Esas palabras cayeron sobre mi mente como un rayo y me dejaron sin poder pensar ni por un segundo.

Mi cabeza quedó en blanco; todo mi cuerpo se quedó rígido, como una estatua.

¿Qué quiso decir la señora Rebeca con eso?

¿Me había descubierto?

¡¿Cómo podía saber lo que había allá abajo?!

¿Qué estaba pasando? ¿Qué demonios estaba pasando?

Entonces volví a sentir esas manos suaves que no paraban de acariciarme, y sus uñas incluso rozaron los huevos.

Ya era un hombre adulto y, como cualquier otro, tenía mis propias necesidades.

Había tenido novias, pero nunca habíamos llegado al último paso, así que siempre lo resolvía solo.

Pero las manos suaves de la señora Rebeca se sentían distintas a las mías.

Apreté los dientes con fuerza e intenté ignorar las oleadas de emoción que venían de mi cuerpo.

¿Cómo podía ser esto?

¿Por qué sentía que ese día era mucho más fácil excitarme que de costumbre?

Los jadeos de la señora Rebeca se iban haciendo cada vez más fuertes, y su aliento caliente no paraba de derramarse sobre mis piernas.

¡Auxilio!

Mi corazón gritaba en silencio.

¡Que alguien me ayude!

Sentía que me desgarraba por dentro.

Una vocecita en mi interior no paraba de impedirme hacer ningún ruido, como si estuviera sumergida en esa ola de placer.

Luego sentí que la mano se alejó de mi zona fatal, seguida de un suave susurro de tela.

¡El corazón se me subió a la garganta!

Entonces, ¡algo húmedo y ardiente envolvió mi intimidad!

¿Era... era lo de la señora Rebeca?

Se me cortó la respiración. No podía verlo, pero ese tacto ardiente y esa humedad pegajosa me sacudieron el corazón.

¡Qué húmedo!

Tenía algo de miedo pero también esperaba, en secreto, lo que vendría después.

Pero la señora Rebeca solo seguía frotándose contra mí, como si no tuviera ninguna prisa.

—Esto se parece tanto a Matías.

—Normalmente solo puedo robarle los calzones a Matías para... desahogarme, pero hoy por fin tengo un reemplazo.

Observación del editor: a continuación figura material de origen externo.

Lemma unexpected_spawn_error_is_reported_permission :
  click "85" (world_with [BAT0] (inl "60") pkexec_not_executable) ready
  = (Return tt, with_entry "85" ready,
     [SubprocessRun (command_for 85 BAT0);
      ShowError "An Unexpected Error Occurred"
        "Details: [Errno 13] Permission denied: 'pkexec'"]).
Proof.
  apply (unexpected_spawn_error_is_reported
           (world_with [BAT0] (inl "60") pkexec_not_executable) ready "85" 85 BAT0
           (mkExc PermissionError "[Errno 13] Permission denied: 'pkexec'" None));
    [reflexivity | lia | reflexivity | reflexivity | reflexivity | reflexivity | reflexivity].
Defined.

(** X10.  Validation comes before the test of the path.  With no path kept
    (or the empty text as path), a valid entry ends in the dialog
    "Cannot set threshold because battery path is not defined." and an
    invalid one in the warning; either way the state keeps everything
    but the entry. *)
Theorem validation_precedes_path_check (w : world) (st : app) (text : string) :
  not_ (battery_path st) = true ->
  (forall v, int_ (w_max_str_digits w) text = Some v -> (20 <= v <= 100)%Z ->
             click text w st = (Return tt, with_entry text st, no_path_error_shown))
  /\ ((forall v, int_ (w_max_str_digits w) text = Some v -> ~ (20 <= v <= 100)%Z) ->
      click text w st = (Return tt, with_entry text st, warning_shown)).
Proof.
  intros Hnot. split.
  - intros v Hint Hr. apply in_range_iff in Hr.
    rewrite click_run, set_new_threshold_run. cbn [with_entry entry battery_path].
    rewrite Hint, Hr.
    destruct (battery_path st) as [[|a b]|]; [reflexivity | discriminate | reflexivity].
  - intros Hbad. rewrite click_run, set_new_threshold_run. cbn [with_entry entry].
    destruct (int_ (w_max_str_digits w) text) as [v|] eqn:Hint; [|reflexivity].
    destruct (in_range v) eqn:Hr; [|reflexivity].
    exfalso. apply (Hbad v eq_refl). apply in_range_iff; assumption.
Qed.
(** * OSIBL IRMS processing: the peak classification pipeline

    A shallow embedding of [Scripts/base_functions.py]: schema
    normalisation, segregation of standards and samples, and the
    retention-time classifier, with the properties of the specification
    stated and proved (or refuted) over it.

    Conventions of the embedding.
    - A pandas [DataFrame] is a header (the list of column names, in order)
      and a list of rows; a row is a finite map from column name to cell.
    - Floating-point columns hold exact rationals ([Q]); [NA] stands for
      [NaN], [None], [pd.NA] and [NaT].
    - Interactive input, console output and the run log are threaded
      through an explicit [world]; Python exceptions are the [Err] results
      of the monad [M]. *)

From Stdlib Require Import Ascii String QArith Qabs Qminmax Floats.
From stdpp Require Import base option list sorting strings pretty gmap.

Local Open Scope string_scope.

(** ** Python strings *)

Module PyStr.

(** The characters [str.strip] removes from an ASCII string. *)
Definition is_space (a : ascii) : bool :=
  let n := nat_of_ascii a in
  ((9 <=? n) && (n <=? 13) || (28 <=? n) && (n <=? 32))%nat.

Fixpoint lstrip (s : string) : string :=
  match s with
  | String a s' => if is_space a then lstrip s' else s
  | EmptyString => EmptyString
  end.

(** [rstrip], written as one right-to-left pass: a space is dropped
    when everything after it has been dropped. *)
Fixpoint rstrip (s : string) : string :=
  match s with
  | String a s' =>
      match rstrip s' with
      | EmptyString => if is_space a then EmptyString else String a EmptyString
      | t => String a t
      end
  | EmptyString => EmptyString
  end.

Definition strip (s : string) : string := rstrip (lstrip s).

Definition lower_ascii (a : ascii) : ascii :=
  let n := nat_of_ascii a in
  if ((65 <=? n) && (n <=? 90))%nat then ascii_of_nat (n + 32) else a.

Fixpoint lower (s : string) : string :=
  match s with
  | String a s' => String (lower_ascii a) (lower s')
  | EmptyString => EmptyString
  end.

(** [s.split(sep)] for a one-character separator: never empty. *)
Fixpoint split (sep : ascii) (s : string) : list string :=
  match s with
  | EmptyString => [EmptyString]
  | String a s' =>
      if Ascii.eqb a sep then EmptyString :: split sep s'
      else match split sep s' with
           | t :: ts => String a t :: ts
           | [] => [String a EmptyString]
           end
  end.

(** [sep.join(l)] *)
Fixpoint join (sep : string) (l : list string) : string :=
  match l with
  | [] => ""
  | [s] => s
  | s :: l' => s +:+ sep +:+ join sep l'
  end.

End PyStr.

(** ** The fragment of [re] that [Series.str.contains] is used with

    [str.contains(pat)] searches with [pat] read as a regular expression.
    The patterns of this program are plain characters and, in ["H3+"], one
    postfix [+]; a pattern compiles to a list of atoms, an atom being a
    character with or without the [+] quantifier. *)

Module Re.

Definition atom : Type := ascii * bool.

Fixpoint compile (pat : string) : list atom :=
  match pat with
  | EmptyString => []
  | String c (String "+"%char rest) => (c, true) :: compile rest
  | String c rest => (c, false) :: compile rest
  end.

(** Does a prefix of [s] match the atoms [p]? *)
Fixpoint match_here (s : string) (p : list atom) {struct s} : bool :=
  match p with
  | [] => true
  | (c, plus) :: rest =>
      match s with
      | EmptyString => false
      | String a s' =>
          Ascii.eqb a c
          && ((if plus then match_here s' p else false) || match_here s' rest)
      end
  end.

(** [re.search]: a match starting at some position of [s]. *)
Fixpoint search_atoms (p : list atom) (s : string) : bool :=
  match_here s p
  || match s with
     | EmptyString => false
     | String _ s' => search_atoms p s'
     end.

Definition search (pat s : string) : bool := search_atoms (compile pat) s.

End Re.

(** The literal reading of a marker: [sub] occurs in [s]. *)
Fixpoint has_substring (sub s : string) : bool :=
  String.prefix sub s
  || match s with
     | EmptyString => false
     | String _ s' => has_substring sub s'
     end.

(** ** Cells, rows and frames *)

Inductive cell : Type :=
  | NA                    (* NaN, None, pd.NA, NaT *)
  | Str (s : string)
  | Num (q : Q)           (* a float *)
  | Stamp (t : Z).        (* a datetime, in seconds since the epoch *)

#[export] Instance Q_eq_dec : EqDecision Q.
Proof. solve_decision. Defined.

#[export] Instance cell_eq_dec : EqDecision cell.
Proof. solve_decision. Defined.

Abbreviation row := (gmap string cell).

Record frame : Type := Frame { columns : list string; rows : list row }.

(** The value a row holds under a column of the header. *)
Definition at_col (name : string) (r : row) : cell := default NA (r !! name).

(** [a == b] on two cells: [NaN] equals nothing, floats compare by value. *)
Definition py_eq (a b : cell) : bool :=
  match a, b with
  | Str s, Str t => String.eqb s t
  | Num p, Num q => Qeq_bool p q
  | Stamp t, Stamp u => Z.eqb t u
  | _, _ => false
  end.

(** The equality of [unique] and [isin]: as [py_eq], and [NaN] is one value. *)
Definition same_value (a b : cell) : bool :=
  match a, b with
  | NA, NA => true
  | _, _ => py_eq a b
  end.

(** [Series.isin(values)] at one cell. *)
Definition isin (values : list cell) (c : cell) : bool :=
  existsb (same_value c) values.

Definition isin_str (values : list string) (c : cell) : bool :=
  isin (Str <$> values) c.

Definition isna (c : cell) : bool :=
  match c with NA => true | _ => false end.

(** [Series.unique()]: the distinct values in order of first appearance. *)
Fixpoint unique (l : list cell) : list cell :=
  match l with
  | [] => []
  | c :: l' => c :: List.filter (fun d => negb (same_value c d)) (unique l')
  end.

(** [df[mask]] *)
Definition select (mask : row -> bool) (df : frame) : frame :=
  Frame (columns df) (List.filter mask (rows df)).

(** [df[name] = values], one value computed per row: the column is
    overwritten in place, or appended to the header when it is new. *)
Definition set_column (name : string) (value : row -> cell) (df : frame) : frame :=
  Frame (if bool_decide (name ∈ columns df) then columns df else columns df ++ [name])
        ((fun r => <[name := value r]> r) <$> rows df).

(** [df.rename(columns={old: new})] *)
Definition rename_key (old new : string) (r : row) : row :=
  match r !! old with
  | Some c => <[new := c]> (delete old r)
  | None => r
  end.

Definition rename (old new : string) (df : frame) : frame :=
  Frame ((fun c => if String.eqb c old then new else c) <$> columns df)
        (rename_key old new <$> rows df).

(** ** Exceptions, the outside world and the monad of the program *)

Inductive exn : Type :=
  | KeyError | AttributeError | TypeError | ValueError
  | IndexError | UnboundLocalError | EOFError.
(** * ssmenv: exporting an SSM parameter to a [.env] file

    A shallow embedding of [ssmenv/env.py]:

    <<
    def savessm(param_name: str):
        session = boto3.Session()
        client = session.client('ssm')
        parameter_value = client.get_parameter(Name=param_name)['ParameterValue']
        vars = json.loads(parameter_value)
        with open(".env", "w") as f:
            for key, value in vars.items():
                f.write(f"{key}={value}\n")

    if __name__ == "__main__":
        typer.run(savessm)
    >>

    The function is eight lines of glue between four libraries, so the
    development has four layers:
    - [Py]: Python strings (sequences of code points), the values that
      [json.loads] can build, dictionaries in insertion order, and
      [str()]/[repr()] on those values, which is what an f-string applies;
    - [Json]: [json.loads] on a [str], as the decoder of CPython accepts it;
    - [Ssmenv]: the world (the files and the trace of calls that left the
      process), the outcomes of the calls the function makes to boto3 and
      to the file system, the function itself, and [typer.run];
    - the properties of the exporter.

    What the interpreter bounds (recursion depth, the digit limit of [int])
    is not modelled: integers are [Z] and nesting is unbounded. *)

From Stdlib Require Import List ZArith NArith Bool Ascii String.
From Stdlib Require Import DecimalString.
Import ListNotations.

Set Implicit Arguments.
Set Warnings "-register-all".
Local Open Scope list_scope.

(* ================================================================= *)
(** ** Python values *)

Module Py.

(** A Python [str] is a sequence of Unicode code points. *)
Definition char := N.
Definition pystr := list char.

(** Literals are written as Rocq strings; every character of a literal is
    its own code point. *)
Definition str (s : string) : pystr :=
  List.map N_of_ascii (list_ascii_of_string s).

(** JSON texts are full of double quotes: [dq] writes them with
    apostrophes, [dq "{'A':'1'}"] being the text [{"A":"1"}]. *)
Definition quote_char : char := 34%N.
Definition apostrophe : char := 39%N.
Definition dq (s : string) : pystr :=
  List.map (fun c => if N.eqb c apostrophe then quote_char else c) (str s).

Definition str_eqb (a b : pystr) : bool :=
  if list_eq_dec N.eq_dec a b then true else false.

(** [sep.join(parts)] *)
Fixpoint join (sep : pystr) (parts : list pystr) : pystr :=
  match parts with
  | [] => []
  | [p] => p
  | p :: ps => p ++ sep ++ join sep ps
  end.

(** A [float] is kept as the text it was read from: its value is whatever
    [float(text)] is on the running interpreter. *)
Inductive pyfloat :=
| FloatOf (text : pystr)
| FloatNaN
| FloatInf
| FloatNegInf.

(** The objects [json.loads] builds. A [dict] is its list of items in
    insertion order; its keys are [str] here, and pairwise different. *)
Inductive value :=
| PyNone
| PyBool (b : bool)
| PyInt (z : Z)
| PyFloat (f : pyfloat)
| PyStr (s : pystr)
| PyList (l : list value)
| PyDict (d : list (pystr * value)).

Definition pydict := list (pystr * value).

(** The exceptions that can reach [savessm]. boto3 reports what the store
    answers as a [ClientError] with the error code of the response
    ([ParameterNotFound], [AccessDeniedException], ...), and what goes
    wrong on its own side (no credentials, no region, no connection) as a
    [BotoCoreError]. *)
Inductive exception :=
| KeyError (key : pystr)
| TypeError
| AttributeError (name : pystr)
| JSONDecodeError
| UnicodeEncodeError
| OSError (errno : Z)
| ClientError (code : pystr)
| BotoCoreError (name : pystr).

(** *** Dictionaries *)

Section Dict.
Variable V : Type.

(** [d[k]], when [k] is a key *)
Fixpoint dict_get (d : list (pystr * V)) (k : pystr) : option V :=
  match d with
  | [] => None
  | (k', v) :: d' => if str_eqb k' k then Some v else dict_get d' k
  end.

(** [d[k] = v]: an existing key keeps its place and takes the new value,
    a new key goes to the end. *)
Fixpoint dict_setitem (d : list (pystr * V)) (k : pystr) (v : V)
  : list (pystr * V) :=
  match d with
  | [] => [(k, v)]
  | (k', v') :: d' =>
      if str_eqb k' k then (k', v) :: d'
      else (k', v') :: dict_setitem d' k v
  end.

(** [dict(pairs)] *)
Definition dict_of_pairs (pairs : list (pystr * V)) : list (pystr * V) :=
  fold_left (fun d kv => dict_setitem d (fst kv) (snd kv)) pairs [].

End Dict.

(** *** [str()] and [repr()] *)

Definition hexdigit (n : N) : char :=
  (if n <? 10 then 48 + n else 87 + n)%N.

(** [n] as [digits] lowercase hexadecimal digits *)
Fixpoint hex (digits : nat) (n : N) : pystr :=
  match digits with
  | O => []
  | S k => hex k (n / 16) ++ [hexdigit (n mod 16)]
  end.

Definition decimal (z : Z) : pystr :=
  str (NilZero.string_of_int (Z.to_int z)).

Section Repr.
(** Two things are the interpreter's: which code points above ASCII are
    printable (the Unicode database), and the shortest decimal text of
    a float. *)
Variable isprintable : char -> bool.
Variable float_repr : pystr -> pystr.

Definition backslash : char := 92%N.

(** One character of [repr(s)], inside the quotes [q]. *)
Definition repr_char (q c : char) : pystr :=
  (if (c =? q) || (c =? backslash) then [backslash; c]
   else if c =? 9 then str "\t"
   else if c =? 10 then str "\n"
   else if c =? 13 then str "\r"
   else if (c <? 32) || (c =? 127) then str "\x" ++ hex 2 c
   else if c <? 127 then [c]
   else if isprintable c then [c]
   else if c <=? 255 then str "\x" ++ hex 2 c
   else if c <=? 65535 then str "\u" ++ hex 4 c
   else str "\U" ++ hex 8 c)%N.

Definition has_char (c : char) (s : pystr) : bool :=
  existsb (N.eqb c) s.

(** [repr(s)]: apostrophes around the text, unless it holds an
    apostrophe and no double quote. *)
Definition repr_str (s : pystr) : pystr :=
  let q := if has_char apostrophe s && negb (has_char quote_char s)
           then quote_char else apostrophe in
  [q] ++ flat_map (repr_char q) s ++ [q].

Definition str_float (f : pyfloat) : pystr :=
  match f with
  | FloatOf text => float_repr text
  | FloatNaN => str "nan"
  | FloatInf => str "inf"
  | FloatNegInf => str "-inf"
  end.

Fixpoint repr (v : value) : pystr :=
  match v with
  | PyNone => str "None"
  | PyBool true => str "True"
  | PyBool false => str "False"
  | PyInt z => decimal z
  | PyFloat f => str_float f
  | PyStr s => repr_str s
  | PyList l => str "[" ++ join (str ", ") (List.map repr l) ++ str "]"
  | PyDict d =>
      str "{"
      ++ join (str ", ")
           (List.map (fun kv => match kv with
                                | (k, x) => repr_str k ++ str ": " ++ repr x
                                end) d)
      ++ str "}"
  end.

(** [str(v)], which is also [format(v, '')], what [f"{v}"] evaluates:
    a [str] is itself, everything else is its [repr]. *)
Definition to_str (v : value) : pystr :=
  match v with
  | PyStr s => s
  | _ => repr v
  end.
End Repr.

End Py.

(* ================================================================= *)
(** ** [json.loads] *)

Module Json.
Import Py.

(** The syntax tree of a JSON text. An object keeps all its members, in
    the order of the text, duplicates included (what [object_pairs_hook]
    would receive). *)
Inductive json :=
| JNull
| JBool (b : bool)
| JInt (z : Z)
| JFloat (f : pyfloat)
| JString (s : pystr)
| JArray (items : list json)
| JObject (members : list (pystr * json)).

(** *** Scanning *)

Inductive token :=
| TLBrace | TRBrace | TLBracket | TRBracket | TColon | TComma
| TValue (v : json).

Definition is_ws (c : char) : bool :=
  ((c =? 32) || (c =? 9) || (c =? 10) || (c =? 13))%N.

Definition is_digit (c : char) : bool := ((48 <=? c) && (c <=? 57))%N.

Definition hexval (c : char) : option N :=
  (if is_digit c then Some (c - 48)
   else if (97 <=? c) && (c <=? 102) then Some (c - 87)
   else if (65 <=? c) && (c <=? 70) then Some (c - 55)
   else None)%N.

(** The four hexadecimal digits of a [\uXXXX] escape. *)
Definition hex4 (s : pystr) : option N :=
  match s with
  | a :: b :: c :: d :: _ =>
      match hexval a, hexval b, hexval c, hexval d with
      | Some a, Some b, Some c, Some d =>
          Some (((a * 16 + b) * 16 + c) * 16 + d)%N
      | _, _, _, _ => None
      end
  | _ => None
  end.
(** ** C1: reordering against a reference *)

(** C1. On files that have the match column, [reorder_to_match] completes
    and its output starts with the rows of the reference keys that the
    target has, in reference order; every reference key absent from the
    target is counted in the missing count and contributes no row, so that
    the output (which can be shorter than the reference) has
    [length reference - missing + extra] rows.  If moreover the keys of
    either file are pairwise distinct and every reference key is a target
    key, the output is a permutation of the target's rows, of the same
    length, whose leading rows carry the reference key sequence. *)
Theorem reorder_follows_reference
    (set_iter : gset string → list string)
    (reference_file file_to_reorder : csv_file) (output_file match_column : string) :
  (∀ X, set_iter X ≡ₚ elements X) →
  rectangular reference_file → rectangular file_to_reorder →
  has_column match_column reference_file → has_column match_column file_to_reorder →
  let ref_keys := keys_of match_column (rows reference_file) in
  let target_keys := keys_of match_column (rows file_to_reorder) in
  (∃ console report,
    reorder_to_match set_iter reference_file file_to_reorder output_file match_column
    = Done console report
    ∧ missing report = length (filter (λ k, k ∉ target_keys) ref_keys)
    ∧ extra_keys report = list_to_set target_keys ∖ list_to_set ref_keys
    ∧ (∃ matched_rows appended,
         rows (output report) = matched_rows ++ appended
         ∧ keys_of match_column matched_rows = filter (λ k, k ∈ target_keys) ref_keys
         ∧ length matched_rows + missing report = length ref_keys
         ∧ keys_of match_column appended ≡ₚ elements (extra_keys report)
         ∧ length appended = size (extra_keys report))
    ∧ (NoDup ref_keys → NoDup target_keys → ref_keys ⊆ target_keys →
         rows (output report) ≡ₚ rows file_to_reorder
         ∧ length (rows (output report)) = length (rows file_to_reorder)
         ∧ missing report = 0
         ∧ keys_of match_column (take (length ref_keys) (rows (output report))) = ref_keys))
  ∧ (∃ reference_file' file_to_reorder' console report,
       reorder_to_match elements reference_file' file_to_reorder' output_file "Filename"
       = Done console report
       ∧ 0 < missing report
       ∧ length (rows (output report)) < length (rows reference_file')).
Proof.
  intros Hiter Hrect_ref Hrect_tgt Hcol_ref Hcol_tgt ref_keys target_keys.
  split; cycle 1.
  { exists two_key_reference, one_key_target. eexists _, _.
    split; [vm_compute; reflexivity|]. split; vm_compute; lia. }
  pose proof (rectangular_defines _ _ Hrect_tgt Hcol_tgt) as Hdef.
  destruct (reorder_to_match_done set_iter _ _ output_file _
              Hrect_ref Hrect_tgt Hcol_ref Hcol_tgt Hiter)
    as (d & headers & console & Hheaders & Hlook & Hrun).
  fold ref_keys in Hrun.
  assert (∀ k, k ∈ dom d ↔ k ∈ target_keys) as Hdom
    by (intros k; by apply rows_dict_dom).
  assert (∀ k, d !! k = None ↔ k ∉ target_keys) as Hnone
    by (intros k; by rewrite <- Hdom, not_elem_of_dom).
  set (extra := dom d ∖ list_to_set ref_keys) in *.
  assert (extra = list_to_set target_keys ∖ list_to_set ref_keys) as Hextra.
  { apply set_eq. intros k. unfold extra.
    rewrite !elem_of_difference, Hdom, !elem_of_list_to_set. done. }
  assert (keys_of match_column (omap (d !!.) (set_iter extra)) = set_iter extra) as Hkeys.
  { rewrite (keys_of_lookups _ _ _ _ Hlook). apply filter_all, Forall_forall.
    intros k Hk. rewrite Hiter, elem_of_elements in Hk. apply Hdom.
    unfold extra in Hk. by apply elem_of_difference in Hk as [? _]. }
  exists console, (ReorderReport ref_keys d extra
                     (length (filter (λ k, d !! k = None) ref_keys))
                     (CsvFile output_file (Some headers)
                        (omap (d !!.) ref_keys ++ omap (d !!.) (set_iter extra)))).
  split; [exact Hrun|]. cbn [missing extra_keys output rows].
  split; [by rewrite (list_filter_iff _ _ _ Hnone)|].
  split; [done|].
  split.
  { exists (omap (d !!.) ref_keys), (omap (d !!.) (set_iter extra)).
    split; [done|]. split; [by apply keys_of_lookups|].
    split; [apply length_lookups|]. split; [by rewrite Hkeys|].
    rewrite <- (keys_of_length match_column).
    - by rewrite Hkeys, Hiter.
    - apply Forall_forall. intros row (k & _ & Hk)%list_elem_of_omap.
      apply (rows_dict_key _ _ _ _ _ Hlook) in Hk as [_ Hk]. by exists k. }
  intros Hnd_ref Hnd_tgt Hsub.
  assert (filter (λ k, d !! k = None) ref_keys = []) as Hmissing.
  { apply filter_none, Forall_forall. intros k Hk. rewrite Hnone. intros Hk'.
    apply Hk'. by apply Hsub. }
  assert (omap (d !!.) ref_keys ++ omap (d !!.) (set_iter extra) ≡ₚ rows file_to_reorder)
    as Hperm.
  { rewrite <- omap_app.
    transitivity (omap (d !!.) target_keys);
      [|unfold target_keys; by rewrite (lookups_NoDup match_column _ d)].
    apply omap_Permutation. apply NoDup_Permutation; [|done|].
    - apply NoDup_app. split; [done|]. split.
      + intros k Hk. rewrite Hiter, elem_of_elements. unfold extra.
        rewrite elem_of_difference, elem_of_list_to_set. tauto.
      + rewrite Hiter. apply NoDup_elements.
    - intros k. rewrite elem_of_app, Hiter, elem_of_elements. unfold extra.
      rewrite elem_of_difference, Hdom, elem_of_list_to_set.
      destruct (decide (k ∈ ref_keys)); [|tauto]. split; [|tauto]. intros _. by apply Hsub. }
  split; [done|]. split; [by rewrite Hperm|]. split; [by rewrite Hmissing|].
  pose proof (length_lookups d ref_keys) as Hlen. rewrite Hmissing in Hlen. cbn in Hlen.
  rewrite take_app_length' by lia.
  rewrite (keys_of_lookups _ _ _ _ Hlook). apply filter_all, Forall_forall.
  intros k Hk. by apply Hsub.
Qed.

Ay, Matías... mi Matías...

¡¿Qué?!

¿La señora Rebeca me robaba los calzones?!

Esas palabras me cayeron como un rayo, y por un momento no pude procesar lo que había escuchado.

Pero en el fondo sentí ese morbo y esa emoción oculta.

¿De verdad tenía tanto poder sobre las personas? ¿Una mujer de treinta años como ella podía caer rendida por mí?

¿Y para qué robaba mis calzones?

Con solo pensarlo un poco lo entendía: definitivamente no era para guardarlos como recuerdo.

Solo de imaginar que usaba mis calzones para... mi hombría creció un poco más.

Ese calor ardiente seguía frotándose contra la parte de abajo.

Mi hombría no dejaba de saltar, la razón se iba apagando, y lo único que quería era que me consolara de una buena vez.

—¿Hay alguien?

En ese momento, una voz desconocida llegó desde la tienda.

La señora Rebeca dio un paso atrás, y alcancé a escuchar el sonido de ella poniéndose los pantalones.

—¿Quién es?

En su voz era obvio el fastidio de alguien que acaba de ser interrumpido.

Yo también me moví, inquieto, con cierta desilusión que no pude evitar.

¿Por qué tenía que llegar alguien en ese momento?